On the design of testable systems, Rechtin provides us with several heuristics [Rechtin, 1991] -
To be tested, a system must be designed to be tested
This sounds self-evident, yet, within many architecture silos, a view persists that testability is the concern of development and testing teams. Are they missing something?
The test setup for a system is itself a system
Designing systems for testability is not trivial. It's a role performed by many development leads, often inadvertently, as a "side effect"of employing TDD. xUnit Test Patterns [Meszaros, 2007] is a catalogue of design thinking on how to architect large bodies of maintainable test code.

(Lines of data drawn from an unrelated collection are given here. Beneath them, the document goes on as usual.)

Create HintDb stays.
#[export] Hint Resolve stays_ret stays_raise stays_pure stays_gets stays_eprint stays_poll
  stays_returncode stays_wait stays_wait_forever stays_send_signal stays_communicate
  stays_connect : stays.

Ltac stays_tac :=
  repeat match goal with
  | |- stays _ (mbind _ _) => apply stays_bind; [|intros ?]
  | |- stays _ (catch _ _) => apply stays_catch; [|intros ?]
  | |- stays _ (match ?x with _ => _ end) => destruct x
  | |- stays _ _ => solve [eauto with stays]
  end.

(** ** Outcomes *)

Lemma put_proc_slot i p p' w :
  w_procs w !! i = Some p → w_procs (put_proc i p' w) !! i = Some p'.
Proof. intros Hp. simpl. apply list_lookup_insert_eq. by eapply lookup_lt_Some. Qed.

Lemma returncode_run i p w : w_procs w !! i = Some p → returncode i w = (Ok (pr_ret p), w).
Proof. intros Hp. unfold returncode, with_proc. by rewrite Hp. Qed.

(** What [poll] sees of a child. *)
Definition exited (now : Z) (p : proc) : option Z :=
  match pr_ret p, pr_exit p with
  | Some c, _ => Some c
  | None, Some (t, c) => if t <=? now then Some c else None
  | None, None => None
  end.

Lemma poll_run i p w :
  w_procs w !! i = Some p →
  ∃ w', poll i w = (Ok (exited (w_now w) p), w') ∧ w_now w' = w_now w ∧
    match exited (w_now w) p with
    | Some c => ∃ p', w_procs w' !! i = Some p' ∧ pr_ret p' = Some c ∧ pr_exit p' = pr_exit p
    | None => w' = w
    end.
Proof.
  intros Hp. unfold poll, with_proc, exited. rewrite Hp.
  destruct (pr_ret p) eqn:Hr; [exists w; split_and!; eauto|].
  destruct (pr_exit p) as [[t c]|] eqn:Hx; [|eauto].
  destruct (t <=? w_now w); [|eauto]. eexists; split; [done|]. split; [done|].
  eexists. split; [by eapply put_proc_slot|done].
Qed.

Lemma exec_arg_raises v :
  raises (λ e, (∃ m, e = TypeError m ∧ ∀ s, v ≠ JStr s) ∨
               (∃ m s, e = ValueError m ∧ v = JStr s ∧ passable s = false)) (exec_arg v).
Proof.
  unfold exec_arg, passable. destruct v as [| | | |s| |]; try (left; eexists; by split).
  cbn [arg_str mbind result_bind].
  destruct (utf8_valid (drop_escapes s)) eqn:Hu; simpl; [|right; eexists _, s; by rewrite Hu].
  destruct (has_nul s) eqn:Hn; simpl; [|done]. right. eexists _, s. by rewrite Hu, Hn.
Qed.

(** Why a connection attempt raised. *)
Definition connect_error (E : environment) (host : string) (port : Z) (e : exn) : Prop :=
  (e = port_error ∧ is_port port = false) ∨
  ∃ w d f, env_connect E w host port = (d, Err f) ∧ e = lookup_exn f.

Lemma connect_cases E host port w r w' :
  connect E host port w = (r, w') →
  w_now w ≤ w_now w' ≤ w_now w + Z.of_N (env_connect E w host port).1 ∧
  match r with
  | Ok ok => is_port port = true ∧ (env_connect E w host port).2 = Ok ok
  | Err e => connect_error E host port e
  end.
Proof.
  unfold connect, connect_error. destruct (negb _) eqn:Hc.
  { intros [= <- <-]. split; [lia|]. left. split; [done|].
    apply negb_true_iff in Hc. unfold is_port. lia. }
  destruct (env_connect E w host port) as [d [ok|f]] eqn:He; intros [= <- <-]; (split; [simpl; lia|]).
  - destruct (is_port port) eqn:Hp; [done|]. by left.
  - right. eauto.
Qed.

...for a system to meet its acceptance criteria to the satisfaction of all parties, it must be architected, designed and built to do so - no more and no less.
In software intensive systems, it is therefore necessary for us to design the means by which systems can be evolved and extended via executable specification.

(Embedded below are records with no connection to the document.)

(** One turn of the loop: it ends by an error, by an attempt that raises, by a
    connection, or goes on 50 ms later at least. *)
Lemma poll_port_turn fuel w r w' :
  is_Some (w_procs w !! i) → loop (S fuel) w = (r, w') →
  (∃ e, r = Err e ∧ (e = TimeoutExpired ∨ ∃ m, e = error_cls m) ∧
     w_now w' ≤ w_now w + 4 * SECOND) ∨
  (w_now w < deadline ∧ w' = (connect E host port w).2 ∧
     ∃ e, r = Err e ∧ connect_error E host port e) ∨
  (accepted w ∧ r = Ok tt ∧ w' = (connect E host port w).2) ∨
  (w_now w < deadline ∧ ∃ w1, evolves i w w1 ∧ w_now w + 50 * MILLISECOND ≤ w_now w1 ∧
     w_now w1 = w_now (connect E host port w).2 + 50 * MILLISECOND ∧ loop fuel w1 = (r, w')).
Proof.
  intros Hi. pose proof Hi as [p Hp]. simpl. unfold gets, mbind at 1, io_bind at 1.
  destruct (Z.ltb_spec (w_now w) deadline) as [Hlt|_].
  2: { intros [= <- <-]. left. eexists. split_and!; [done|eauto|unfold SECOND; lia]. }
  destruct (poll_run i p w Hp) as (w1 & Hpoll & Hnow & Hcase).
  rewrite (io_bind_run _ _ _ _ _ Hpoll). destruct (exited (w_now w) p) as [c|] eqn:Hx.
  - destruct Hcase as (p' & Hp' & _). intros Hrun. left.
    pose proof (stays_drain i w1 (mk_is_Some _ _ Hp')) as Hds.
    unfold mbind at 1, io_bind at 1 in Hrun.
    destruct (drain_process_output E i w1) as [rd w2] eqn:Hd; simpl in Hds.
    destruct (drain_cases _ _ _ _ (mk_is_Some _ _ Hp') Hd) as [[->|(out & err & ->)] Ht].
    + injection Hrun as <- <-. eexists. split_and!; [done|by left|lia].
    + destruct (evolves_slot _ _ _ Hds) as [p2 Hp2].
      rewrite (io_bind_run _ _ _ _ _ (returncode_run _ _ _ Hp2)) in Hrun.
      injection Hrun as <- <-. eexists. split_and!; [done|eauto|lia].
  - subst w1. intros Hrun. right. pose proof (stays_connect E i host port w Hi) as Hcs.
    unfold mbind at 1, io_bind at 1 in Hrun.
    destruct (connect E host port w) as [rc wc] eqn:Hconn. simpl in Hcs |- *.
    destruct (connect_cases _ _ _ _ _ _ Hconn) as [Hnc Hrc].
    destruct rc as [[]|e]; [right; left|right; right|left; injection Hrun as <- <-; eauto].
    + injection Hrun as <- <-. destruct Hrc as [Hport Hok]. unfold accepted.
      destruct (env_connect E w host port) as [d ok]. simpl in Hok. subst ok. eauto 10.
    + split; [done|]. unfold mbind, io_bind, sleep in Hrun. eexists. split_and!; [| | |done].
      * eapply evolves_trans; [done|]. apply stays_advance; [by eapply evolves_slot|].
        unfold MILLISECOND. simpl. lia.
      * unfold MILLISECOND. simpl. lia.
      * done.
Qed.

So, let's start to design something now! Let's design a correct system. We might describe correctness as the ability of a system to demonstrate it is performing to specification. If we consider systems testing to their specification boundaries, we see that the location of specification is critical to the correctness of the system (pls. excuse crap whiteboard drawing) -
- On the left, if we test only to our own internal specification, and our neighbouring systems do likewise, this introduces a specification gap. Internal specification includes stubs or fakes that we create, in order to isolate ourselves from external dependencies. Systems with a specification gaps will tend to exhibit limited levels of correctness, according to the dimension of the gap.
- On the right, if we test to a shared, mutual specification (in other words, a pact), this has the effect of minimizing the specification gap, with each component then being able to verify its own correctness, at minimal cost.

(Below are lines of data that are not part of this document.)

(** The three sections of a report. *)
Definition report_sections (ctx : string) (missing : string → exn) (report : dict json)
    : exc (dict json * dict json * dict json) :=
  metadata ← of_option (missing "metadata") (dget "metadata" report);
  metrics ← of_option (missing "metrics") (dget "metrics" report);
  stages ← of_option (missing "stages") (dget "stages" report);
  metadata ← of_option (RunError (cat [ctx; " metadata must be an object"])) (as_dict metadata);
  metrics ← of_option (RunError (cat [ctx; " metrics must be an object"])) (as_dict metrics);
  stages ← of_option (RunError (cat [ctx; " stages must be an object"])) (as_dict stages);
  mret (metadata, metrics, stages).

Definition check_pairs (ctx : string) (metadata expected_pairs : dict json) : exc unit :=
  iterM (λ '(key, expected),
    raise_if (negb (py_eq (get key metadata) expected))
      (RunError (cat [ctx; " metadata."; key; "="; py_repr (get key metadata); " expected ";
                      py_repr expected]))) expected_pairs.

Definition check_run_id (ctx : string) (metadata : dict json) : exc unit :=
  raise_if (negb (bool_decide (is_Some (nonempty_str (get "run_id" metadata)))))
    (RunError (cat [ctx; " metadata.run_id must be a non-empty string"])).

Definition check_sizes (ctx : string) (metadata : dict json) (fields : list string) : exc unit :=
  iterM (λ field,
    raise_if (negb (bool_decide (is_Some (pos_int (get field metadata)))))
      (RunError (cat [ctx; " metadata."; field; " must be a positive integer"]))) fields.

(** [if metadata.get(key) != entry[entry_key]: raise] *)
Definition check_same (ctx : string) (metadata entry : dict json) (key entry_key : string)
    : exc unit :=
  expected ← ditem entry_key entry;
  raise_if (negb (py_eq (get key metadata) expected))
    (RunError (cat [ctx; " metadata."; key; " mismatch"])).

Definition check_shape (ctx : string) (metadata entry : dict json) : exc unit :=
  rpc ← ditem "rpc" entry;
  if py_eq rpc (JStr "unary-bytes") then
    check_same ctx metadata entry "payload_size" "payload_size";;
    check_same ctx metadata entry "payload_kind" "payload_kind"
  else
    check_same ctx metadata entry "request_shape" "proto_shape";;
    check_same ctx metadata entry "response_shape" "response_shape".

Definition check_requests (ctx : string) (metrics : dict json) : exc unit :=
  raise_if (negb (bool_decide (is_Some (pos_int (get "requests_completed" metrics)))))
    (RunError (cat [ctx; " metrics.requests_completed must be a positive integer"])).

(** [v is b] for a Boolean [b] *)
Definition is_identical (v : json) (b : bool) : bool :=
  match v with JBool b' => Bool.eqb b b' | _ => false end.

Definition check_enabled (ctx : string) (stages : dict json) (expected : bool) : exc unit :=
  raise_if (negb (is_identical (get "enabled" stages) expected))
    (RunError (cat [ctx; " stages.enabled="; py_repr (get "enabled" stages); " expected ";
                    py_repr (JBool expected)])).

Definition check_stages (ctx : string) (missing : string → exn) (stages : dict json) : exc unit :=
  iterM (λ stage_name,
    stage ← of_option (missing stage_name) (dget stage_name stages);
    d ← of_option (RunError (cat [ctx; " stages."; stage_name; " must be an object"]))
          (as_dict stage);
    iterM (λ counter_field,
      raise_if (negb (din counter_field d))
        (RunError (cat [ctx; " missing stages."; stage_name; "."; counter_field])))
      REQUIRED_STAGE_COUNTER_FIELDS) REQUIRED_STAGE_NAMES.

Definition check_placeholder (ctx : string) (report : dict json) : exc unit :=
  b ← placeholder_only report;
  raise_if b (RunError (cat [ctx; " counters stayed placeholder-only"])).

(** The file of a report: [parse_json] with the prefix of its messages. *)
Definition parse_report (read_failed invalid : string → string) (empty root : string)
    (path : path) : io (dict json) :=
  raw ← catch (read_text path) (λ e,
    match e with
    | OSError err => io_raise (RunError (read_failed err))
    | e => io_raise e
    end);
  io_raise_if (is_blank raw) (RunError empty);;
  value ← catch (pure_ (json_loads raw)) (λ e,
    match e with
    | JSONDecodeError err => io_raise (RunError (invalid err))
    | e => io_raise e
    end);
  pure_ (of_option (RunError root) (as_dict value)).

(** [int(report["stages"][stage]["bytes"])] for the four byte counters. *)
Definition signature : Type := Z * Z * Z * Z.

Definition stage_bytes (report : dict json) (stage : string) : exc Z :=
  stages ← ditem "stages" report;
  s ← item stage stages;
  b ← item "bytes" s;
  py_int b.

Definition report_signature (report : dict json) : exc signature :=
  encode ← stage_bytes report "encode";
  decode ← stage_bytes report "decode";
  body_accum ← stage_bytes report "body_accum";
  frame_header ← stage_bytes report "frame_header";
  mret (encode, decode, body_accum, frame_header).

(** [report["metadata"].get(key)] *)
Definition metadata_field (report : dict json) (key : string) : exc json :=
  metadata ← ditem "metadata" report;
  d ← of_option (AttributeError (cat ["'"; type_name metadata; "' object has no attribute 'get'"]))
        (as_dict metadata);
  mret (get key d).

(** The signatures collected so far, for the two endpoints. *)
Abbreviation signatures := (dict (dict signature)).

(** The loop over the workloads: the validated ones in order, and their labels. *)
Definition collect (validate : nat → json → gset string → exc (dict json * gset string))
    (workloads : list json) : exc (list (dict json) * gset string) :=
  foldM (λ acc item,
    let '(validated, seen_labels) := acc in
    let '(index, entry) := item in
    '(merged, seen_labels) ← validate index entry seen_labels;
    mret (validated ++ [merged], seen_labels)) ([], ∅) (enumerate workloads).

(** [{entry["label"] for entry in validated_workloads}] *)
Definition labels_of (ws : list (dict json)) : exc (gset string) :=
  labels ← mapM (λ entry, v ← ditem "label" entry; mret (py_str v)) ws;
  mret (list_to_set labels).

(** The time-outs of a run. *)
Record timeouts : Type := Timeouts {
  server_start_timeout : Z;
  client_timeout : Z;
  server_flush_timeout : Z;
}.

(** [not value] of an optional argument *)
Definition given (v : option string) : option string :=
  match v with Some s => if bool_decide (s = "") then None else Some s | None => None end.

(** ** When the checks pass *)

Lemma required_str_Ok mk d k sc s :
  required_str mk d k sc = Ok s ↔ get k d = JStr s ∧ s ≠ "".
Proof. unfold required_str. by rewrite of_option_Ok, nonempty_str_Some. Qed.

Lemma required_positive_int_Ok mk d k sc v :
  required_positive_int mk d k sc = Ok v ↔ v = get k d ∧ is_Some (pos_int (get k d)).
Proof.
  unfold required_positive_int. rewrite bind_Ok. setoid_rewrite raise_if_negb_Ok. split.
  - intros (_ & ? & H). injection H as <-. done.
  - intros [-> ?]. by exists tt.
Qed.

Lemma nonempty_str_is_Some v : is_Some (nonempty_str v) ↔ ∃ s, v = JStr s ∧ s ≠ "".
Proof. unfold is_Some. by setoid_rewrite nonempty_str_Some. Qed.

Lemma check_then {A} (m : exc A) u : (m ;; mret tt) = Ok u ↔ is_ok m = true.
Proof. destruct m, u; naive_solver. Qed.

Lemma seq_Ok {E} (m k : result E unit) u : (m ;; k) = Ok u ↔ m = Ok tt ∧ k = Ok u.
Proof. destruct m as [[]|], u; naive_solver. Qed.

Lemma iterM_check {E B} (P : B → Prop) (f : B → result E unit) l u :
  (∀ x, f x = Ok tt ↔ P x) → iterM f l = Ok u ↔ Forall P l.
Proof.
  intros Hf. destruct u. rewrite iterM_Ok. by apply Forall_iff.
Qed.

Lemma is_ok_required_int d k sc mk :
  is_ok (required_positive_int mk d k sc) = true ↔ is_Some (pos_int (get k d)).
Proof.
  rewrite is_ok_iff. setoid_rewrite required_positive_int_Ok. naive_solver.
Qed.

Lemma is_ok_required_str d k sc mk :
  is_ok (required_str mk d k sc) = true ↔ is_Some (nonempty_str (get k d)).
Proof.
  rewrite is_ok_iff, nonempty_str_is_Some. by setoid_rewrite required_str_Ok.
Qed.

(** What the field checks of a workload establish. *)
Record fields_ok (ints strs : list string) (merged : dict json) : Prop := {
  fk_warmup : nonneg_int (get "warmup_ms" merged) = true;
  fk_ints : Forall (λ f, is_Some (pos_int (get f merged))) ints;
  fk_strs : Forall (λ f, is_Some (nonempty_str (get f merged))) strs;
}.

Lemma check_fields_Ok scope we ints strs merged u :
  check_fields scope we ints strs merged = Ok u ↔ fields_ok ints strs merged.
Proof.
  unfold check_fields. rewrite !seq_Ok, raise_if_Ok, negb_false_iff.
  rewrite (iterM_check (λ f, is_Some (pos_int (get f merged)))).
  2: { intros f. by rewrite check_then, is_ok_required_int. }
  rewrite (iterM_check (λ f, is_Some (nonempty_str (get f merged)))).
  2: { intros f. by rewrite check_then, is_ok_required_str. }
  split; [intros (? & ? & ?); by split|intros []; auto].
Qed.

Definition rpc_ok (rpc : string) (merged : dict json) : Prop :=
  (rpc = "unary-bytes" ∧ is_Some (pos_int (get "payload_size" merged)) ∧
     is_Some (nonempty_str (get "payload_kind" merged))) ∨
  (rpc = "unary-proto-shape" ∧ is_Some (nonempty_str (get "proto_shape" merged)) ∧
     is_Some (nonempty_str (get "response_shape" merged))).

Lemma check_two {A B} (m : exc A) (k : exc B) u :
  (m ;; k ;; mret tt) = Ok u ↔ is_ok m = true ∧ is_ok k = true.
Proof. destruct m, k, u; naive_solver. Qed.

Lemma check_rpc_Ok scope un rpc merged u :
  check_rpc scope un rpc merged = Ok u ↔ rpc_ok rpc merged.
Proof.
  unfold check_rpc, rpc_ok. case_bool_decide; [|case_bool_decide].
  - rewrite check_two, is_ok_required_int, is_ok_required_str. naive_solver.
  - rewrite check_two, !is_ok_required_str. naive_solver.
  - naive_solver.
Qed.

(** A validated artifact pair. *)
Definition pair_json (client server : string) : dict json :=
  [("client", JStr client); ("server", JStr server)].

Lemma artifact_role_step_Ok pair sc dup validated seen role acc' :
  artifact_role_step pair sc dup (validated, seen) role = Ok acc' ↔
  ∃ s, get role pair = JStr s ∧ s ≠ "" ∧ (s ∉ seen) ∧
    acc' = (dset role (JStr s) validated, {[s]} ∪ seen).
Proof.
  unfold artifact_role_step. rewrite bind_Ok. setoid_rewrite required_str_Ok. split.
  - intros (s & [? ?] & Hr). inv_ok. eauto 6.
  - intros (s & ? & ? & ? & ->). exists s. split; [done|].
    eapply bind_run; [by refine (proj2 (raise_if_decide_Ok _ _ tt) _)|done].
Qed.

Lemma validate_pair_Ok pair sc dup seen vp seen' :
  validate_pair pair sc dup seen = Ok (vp, seen') ↔
  ∃ c s, get "client" pair = JStr c ∧ get "server" pair = JStr s ∧ c ≠ "" ∧ s ≠ "" ∧
    fresh seen [c; s] ∧ vp = pair_json c s ∧ seen' = list_to_set [c; s] ∪ seen.
Proof.
  unfold validate_pair, ENDPOINT_ROLES. cbn [foldM]. rewrite bind_Ok. split.
  - intros ([v1 s1] & (c & ? & ? & ? & [= -> ->])%artifact_role_step_Ok & Hr).
    apply bind_Ok in Hr as ([v2 s2] & (s & ? & ? & ? & [= -> ->])%artifact_role_step_Ok & Hr).
    injection Hr as <- <-. exists c, s. split_and!; [done..| |done|set_solver].
    rewrite !fresh_cons. eauto using fresh_nil.
  - intros (c & s & ? & ? & ? & ? & Hf & -> & ->). rewrite !fresh_cons in Hf.
    destruct Hf as (? & ? & _).
    eexists (_, _). split; [apply artifact_role_step_Ok; eauto 6|].
    eapply bind_run; [apply artifact_role_step_Ok; eauto 6|].
    cbn [mret result_ret]. f_equal. f_equal. set_solver.
Qed.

In conclusion, systems implementing a 'mutual specification' ('mute-spec'?) approach will tend to be more correct. Further, mute-spec systems are logically no longer monolithic, because they are now made up of high quality, individually releasable components.
[Meszaros, 2007] xUnit Test Patterns - Refactoring Test Code, Gerard Meszaros, Addison-Wesley, 2007.
[Rechtin, 1991] Systems Architecting, Creating and Building Complex Systems, Eberhardt Rechtin, Prentice Hall, 1991.